Molecular principles of olfaction

The olfactory sensory cells of insects are bipolar neurons, as it is for vertebrate olfactory neurones. Their dendrites are exposed to the volatile stimuli coming from the air and their axons innervate into the antennal lobes, which are analogue to the olfactory bulbs of vertebrate. Olfactory neurons project their dendrites into the olfactory sensilla (sg.= sensillum), which are distinct morphological structures often made by protruding cuticle and present on several parts of the insect body.

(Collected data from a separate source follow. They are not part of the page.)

(** C2, amended: in a book whose birthdays can all be moved to the year
    the loop asks for, and with [today + 7 days] a date, the query returns
    a list; for a record whose birthday falls on [bty] inside the window
    the list holds the record's name with [bty] when [bty] is a Monday to
    Friday, and with the Monday of the week of [next_week] when [bty] is a
    Saturday or a Sunday.  On 2024-06-03 Bob, born on 08.06, is reported
    for 2024.06.10. *)
Theorem weekend_birthday_moves_to_monday (style : year_style) :
  (forall (today next_week : date) (book : AddressBook.t)
          (record : Rec.t) (b : Birthday.t) (bty : date),
      valid_date today ->
      date_add_days today 7 = Ok next_week ->
      birthdays_movable today (dict_values (AddressBook.data book)) ->
      In record (dict_values (AddressBook.data book)) ->
      Rec.birthday record = Some b ->
      AddressBook.birthday_this_year today b = Ok bty ->
      date_le today bty = true -> date_le bty next_week = true ->
      exists l monday,
        AddressBook.get_upcoming_birthdays style today book = Ok l
        /\ valid_date monday /\ weekday monday = 0
        /\ toordinal next_week - 6 <= toordinal monday
           <= toordinal next_week
        /\ (weekday bty <= 4 -> In (entry style record bty) l)
        /\ (5 <= weekday bty -> In (entry style record monday) l))
  /\ AddressBook.get_upcoming_birthdays style june_3_2024 bob_book
     = Ok [{| u_name := lit "Bob"; congratulation_date := lit "2024.06.10" |}].
Proof.
  split; [|destruct style; reflexivity].
  intros today next_week book record b bty Ht Hnw Hmov Hin Hb Hbty W1 W2.
  destruct (first_day_of_next_week_spec today next_week Ht Hnw)
    as (first & Hf & Vf & Wf & Of & Bf).
  destruct (visit_all_reports style today next_week first _ Hmov [])
    as (u & Hu & _ & Hrep).
  specialize (Hrep record b bty Hin Hb Hbty W1 W2).
  exists (sorted congratulation_date u), first.
  unfold AddressBook.get_upcoming_birthdays.
  rewrite Hnw. cbn. rewrite Hf. cbn. rewrite Hu. cbn.
  pose proof (weekday_bounds next_week).
  split; [reflexivity|]. split; [exact Vf|]. split; [exact Wf|].
  split; [lia|].
  split; intros Hw; (eapply Permutation_in;
                     [symmetry; apply sorted_perm|]).
  - replace (weekday bty <=? 4) with true in Hrep
      by (symmetry; apply Z.leb_le; lia). exact Hrep.
  - replace (weekday bty <=? 4) with false in Hrep
      by (symmetry; apply Z.leb_gt; lia). exact Hrep.
Qed.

Based on their external morphology, ultrastructure and physiological properties they are classified in several groups, as for instance sensilla trichodea, sensilla basiconica, wall-pore sensilla, terminal-pore sensilla, single-wall sensilla, and double-wall sensilla.
The distinction between olfaction (=sense of smell) and gustation (=taste of sense) is not always easy as it is in vertebrate where the two processes take place in specific and anatomical distinct organs. Therefore in insect science these two processes are often grouped in the term chemoperception and sensilla are then named chemosensory sensilla.
These sensilla are not present only on insect antennae, but also on mouthparts, wings, legs and genital organs. However, a sharp distinction between olfaction and taste is also possible in insects by assuming that all signals reaching the antennal lobes are olfactory stimuli and the others are taste stimuli, as a parallel model of the vertebrate classification.
In insects chemosensory transduction takes place in the sensilla by the adsorption of molecules into pore channels (width ca. 10 nm) within the cuticular surface. The internal cavity of the chemosensory sensilla is filled with an extracellular solution called sensillar lymph, where two or more sensory neurones project their dendrites.
Volatile molecules that elicit neuronal signals are called odorants and have to be transported through the hydrophilic medium of the sensillar lymph. After they reach the cell membrane of the olfactory neurons they activate a group of transmembrane proteins, called olfactory receptors. Olfactory receptors were found to be G-protein coupled receptors with 7 transmembrane domains. They activate internal signal cascades, leading to the formation of an action potential and, therefore, an electrical signal.
Since the majority of the odorants are hydrophobic, it has been proposed that specific proteins, called Odorant Binding Proteins (OBPs) are responsible for carrying the volatile compounds to the membrane of the olfactory neurons. These proteins have been discovered in a number of insect species and are secreted only in the sensillar lymph of olfactory sensilla, with some exceptions.
In Lepidoptera a distinction is made between the Pheromone Binding Proteins (PBP) and the General Odorant Binding Protein (GOBP). Binding of the odorants by these small (12-15 kDa) soluble proteins seems to enhance the efficiency of stimulus perception. Classical OBPs are characterised by having 6 cysteines in conserved positions. These cysteines are responsible for the formation of three disulphide bridges inside each protein monomer. Recently a new family of proteins, called ChemoSensory Proteins (CSPs), showed similar rules in insect chemosensation, although these proteins have only 4 cysteines and some members are expressed in non-chemosensory organs. The exact rule of OBPs and CSPs is not jet clear.
Questions like the following ones are still unsolved: Are they really necessary in insect to code olfactory stimuli? Do they participate in selectivity of the chemical recognition? Do they transport the volatiles to the membrane receptors or do they actually remove the volatiles once the receptors are activated?
Thank to the genomics information that became available for several insect genomes during the last years, a heterogeneity of OBPs and CSPs was observed. For instance in Drosophila melanogaster (Diptera), Apis mellifera, (Hymenoptera) and Tribolium castaneum (Coleoptera) were fund 51 OBPs and 4 CSPs, 21 OBPs and 6 CSPs, and 47 OBPs and 21 CSPs, respectively. The early processes of the chemosensory transduction are still far to be fully understood, although experimental data combined with theoretical models are now proposing possible pathways.